WORK REQUEST:
Filter the listing below, copying every line in which the word "beta" appears.

---- RECORDS PROVIDED

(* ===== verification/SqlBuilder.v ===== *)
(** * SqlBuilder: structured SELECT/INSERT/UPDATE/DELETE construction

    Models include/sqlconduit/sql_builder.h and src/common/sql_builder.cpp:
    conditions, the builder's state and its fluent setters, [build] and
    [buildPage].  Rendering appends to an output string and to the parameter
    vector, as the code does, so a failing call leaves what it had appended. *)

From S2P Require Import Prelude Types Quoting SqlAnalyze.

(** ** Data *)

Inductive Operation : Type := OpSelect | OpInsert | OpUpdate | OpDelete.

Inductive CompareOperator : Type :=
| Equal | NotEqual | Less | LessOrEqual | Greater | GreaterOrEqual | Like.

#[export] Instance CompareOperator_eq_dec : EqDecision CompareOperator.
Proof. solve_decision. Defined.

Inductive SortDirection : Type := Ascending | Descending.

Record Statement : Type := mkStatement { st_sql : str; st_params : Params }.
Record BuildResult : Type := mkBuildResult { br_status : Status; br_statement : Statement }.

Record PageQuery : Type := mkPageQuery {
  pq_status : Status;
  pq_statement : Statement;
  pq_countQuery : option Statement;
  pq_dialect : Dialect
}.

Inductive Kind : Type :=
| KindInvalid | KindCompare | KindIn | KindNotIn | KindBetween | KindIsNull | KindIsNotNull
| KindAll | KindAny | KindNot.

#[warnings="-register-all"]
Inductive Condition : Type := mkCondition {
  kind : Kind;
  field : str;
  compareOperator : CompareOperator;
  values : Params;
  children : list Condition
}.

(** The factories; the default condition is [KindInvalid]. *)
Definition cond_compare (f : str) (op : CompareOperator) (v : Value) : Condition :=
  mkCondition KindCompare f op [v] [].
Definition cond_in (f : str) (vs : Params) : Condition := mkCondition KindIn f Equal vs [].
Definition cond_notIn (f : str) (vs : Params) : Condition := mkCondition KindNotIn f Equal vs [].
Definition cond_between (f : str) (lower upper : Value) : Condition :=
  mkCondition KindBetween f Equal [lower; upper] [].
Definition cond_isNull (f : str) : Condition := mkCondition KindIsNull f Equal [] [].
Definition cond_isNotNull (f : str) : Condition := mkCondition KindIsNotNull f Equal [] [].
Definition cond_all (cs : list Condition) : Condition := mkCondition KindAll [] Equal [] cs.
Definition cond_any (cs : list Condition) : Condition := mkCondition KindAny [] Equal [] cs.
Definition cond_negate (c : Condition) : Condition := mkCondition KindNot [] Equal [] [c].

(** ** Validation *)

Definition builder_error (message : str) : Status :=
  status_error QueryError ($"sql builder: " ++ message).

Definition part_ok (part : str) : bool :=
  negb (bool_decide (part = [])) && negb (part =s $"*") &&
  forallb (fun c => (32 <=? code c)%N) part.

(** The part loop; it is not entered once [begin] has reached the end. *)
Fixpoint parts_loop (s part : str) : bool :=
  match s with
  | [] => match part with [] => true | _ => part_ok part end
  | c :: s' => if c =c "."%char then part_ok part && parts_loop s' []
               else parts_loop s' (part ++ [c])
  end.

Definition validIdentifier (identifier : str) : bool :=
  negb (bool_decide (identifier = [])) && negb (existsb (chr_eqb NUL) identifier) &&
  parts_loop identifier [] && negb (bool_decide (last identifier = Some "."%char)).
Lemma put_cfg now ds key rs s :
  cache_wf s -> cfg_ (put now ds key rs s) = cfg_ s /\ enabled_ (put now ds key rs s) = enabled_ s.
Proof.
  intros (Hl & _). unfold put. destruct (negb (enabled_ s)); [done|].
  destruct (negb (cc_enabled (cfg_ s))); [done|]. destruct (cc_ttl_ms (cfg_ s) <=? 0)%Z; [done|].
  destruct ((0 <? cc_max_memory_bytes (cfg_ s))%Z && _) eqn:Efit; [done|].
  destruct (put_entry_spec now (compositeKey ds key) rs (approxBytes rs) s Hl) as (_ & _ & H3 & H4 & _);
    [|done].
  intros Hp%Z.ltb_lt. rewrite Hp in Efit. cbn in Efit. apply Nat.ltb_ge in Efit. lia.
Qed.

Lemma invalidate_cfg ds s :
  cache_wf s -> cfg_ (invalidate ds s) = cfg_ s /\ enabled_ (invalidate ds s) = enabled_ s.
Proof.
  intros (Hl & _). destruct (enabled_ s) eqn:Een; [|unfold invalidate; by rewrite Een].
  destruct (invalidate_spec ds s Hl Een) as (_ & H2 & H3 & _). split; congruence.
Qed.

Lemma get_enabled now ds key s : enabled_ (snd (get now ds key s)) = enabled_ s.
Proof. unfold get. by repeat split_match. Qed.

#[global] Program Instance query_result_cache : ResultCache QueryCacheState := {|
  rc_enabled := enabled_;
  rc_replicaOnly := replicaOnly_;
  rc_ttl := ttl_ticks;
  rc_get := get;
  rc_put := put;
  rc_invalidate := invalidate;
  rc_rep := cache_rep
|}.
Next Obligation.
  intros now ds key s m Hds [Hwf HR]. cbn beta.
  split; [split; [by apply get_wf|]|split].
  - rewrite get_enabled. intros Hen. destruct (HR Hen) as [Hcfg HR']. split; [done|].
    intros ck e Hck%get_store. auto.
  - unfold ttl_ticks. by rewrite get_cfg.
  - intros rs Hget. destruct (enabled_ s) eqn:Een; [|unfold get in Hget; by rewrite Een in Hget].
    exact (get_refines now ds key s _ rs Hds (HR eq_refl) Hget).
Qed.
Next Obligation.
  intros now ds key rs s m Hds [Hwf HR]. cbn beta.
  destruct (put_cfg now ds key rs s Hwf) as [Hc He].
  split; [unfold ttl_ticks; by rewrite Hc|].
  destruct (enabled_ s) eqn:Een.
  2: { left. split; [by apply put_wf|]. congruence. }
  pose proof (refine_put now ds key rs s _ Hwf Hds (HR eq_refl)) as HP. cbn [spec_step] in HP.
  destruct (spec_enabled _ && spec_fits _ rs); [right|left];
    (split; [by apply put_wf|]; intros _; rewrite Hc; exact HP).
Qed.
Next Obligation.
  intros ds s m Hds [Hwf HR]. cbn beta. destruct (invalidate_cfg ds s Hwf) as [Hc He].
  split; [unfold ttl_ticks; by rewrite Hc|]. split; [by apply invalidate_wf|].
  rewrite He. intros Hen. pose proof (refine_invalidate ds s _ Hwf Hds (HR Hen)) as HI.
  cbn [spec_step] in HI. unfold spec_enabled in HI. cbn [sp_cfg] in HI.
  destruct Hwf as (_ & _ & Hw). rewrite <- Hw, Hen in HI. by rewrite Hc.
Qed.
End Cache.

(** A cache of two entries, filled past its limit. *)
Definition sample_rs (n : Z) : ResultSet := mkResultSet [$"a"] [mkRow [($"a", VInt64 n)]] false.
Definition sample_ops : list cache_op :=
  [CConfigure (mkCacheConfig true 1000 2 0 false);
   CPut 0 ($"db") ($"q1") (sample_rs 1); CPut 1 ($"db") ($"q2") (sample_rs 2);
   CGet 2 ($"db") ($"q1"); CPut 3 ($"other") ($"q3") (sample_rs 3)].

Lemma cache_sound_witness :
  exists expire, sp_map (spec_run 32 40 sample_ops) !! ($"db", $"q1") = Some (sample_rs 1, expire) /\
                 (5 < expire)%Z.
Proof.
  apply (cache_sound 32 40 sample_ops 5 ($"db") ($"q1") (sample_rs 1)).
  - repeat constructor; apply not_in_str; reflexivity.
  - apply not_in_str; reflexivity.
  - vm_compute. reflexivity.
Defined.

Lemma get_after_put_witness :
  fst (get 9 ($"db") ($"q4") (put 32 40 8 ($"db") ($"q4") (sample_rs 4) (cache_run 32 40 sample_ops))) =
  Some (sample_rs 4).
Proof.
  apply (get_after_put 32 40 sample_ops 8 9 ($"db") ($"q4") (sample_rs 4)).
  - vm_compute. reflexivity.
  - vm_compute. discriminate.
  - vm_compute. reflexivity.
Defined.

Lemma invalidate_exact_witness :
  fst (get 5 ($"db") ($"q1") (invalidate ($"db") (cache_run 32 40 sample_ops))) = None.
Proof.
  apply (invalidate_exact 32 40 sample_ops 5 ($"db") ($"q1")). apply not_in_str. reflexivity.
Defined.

--------

RESPONSE TO THIS TASK:
  intros now ds key s m Hds [Hwf HR]. cbn beta.
  intros now ds key rs s m Hds [Hwf HR]. cbn beta.
  intros ds s m Hds [Hwf HR]. cbn beta. destruct (invalidate_cfg ds s Hwf) as [Hc He].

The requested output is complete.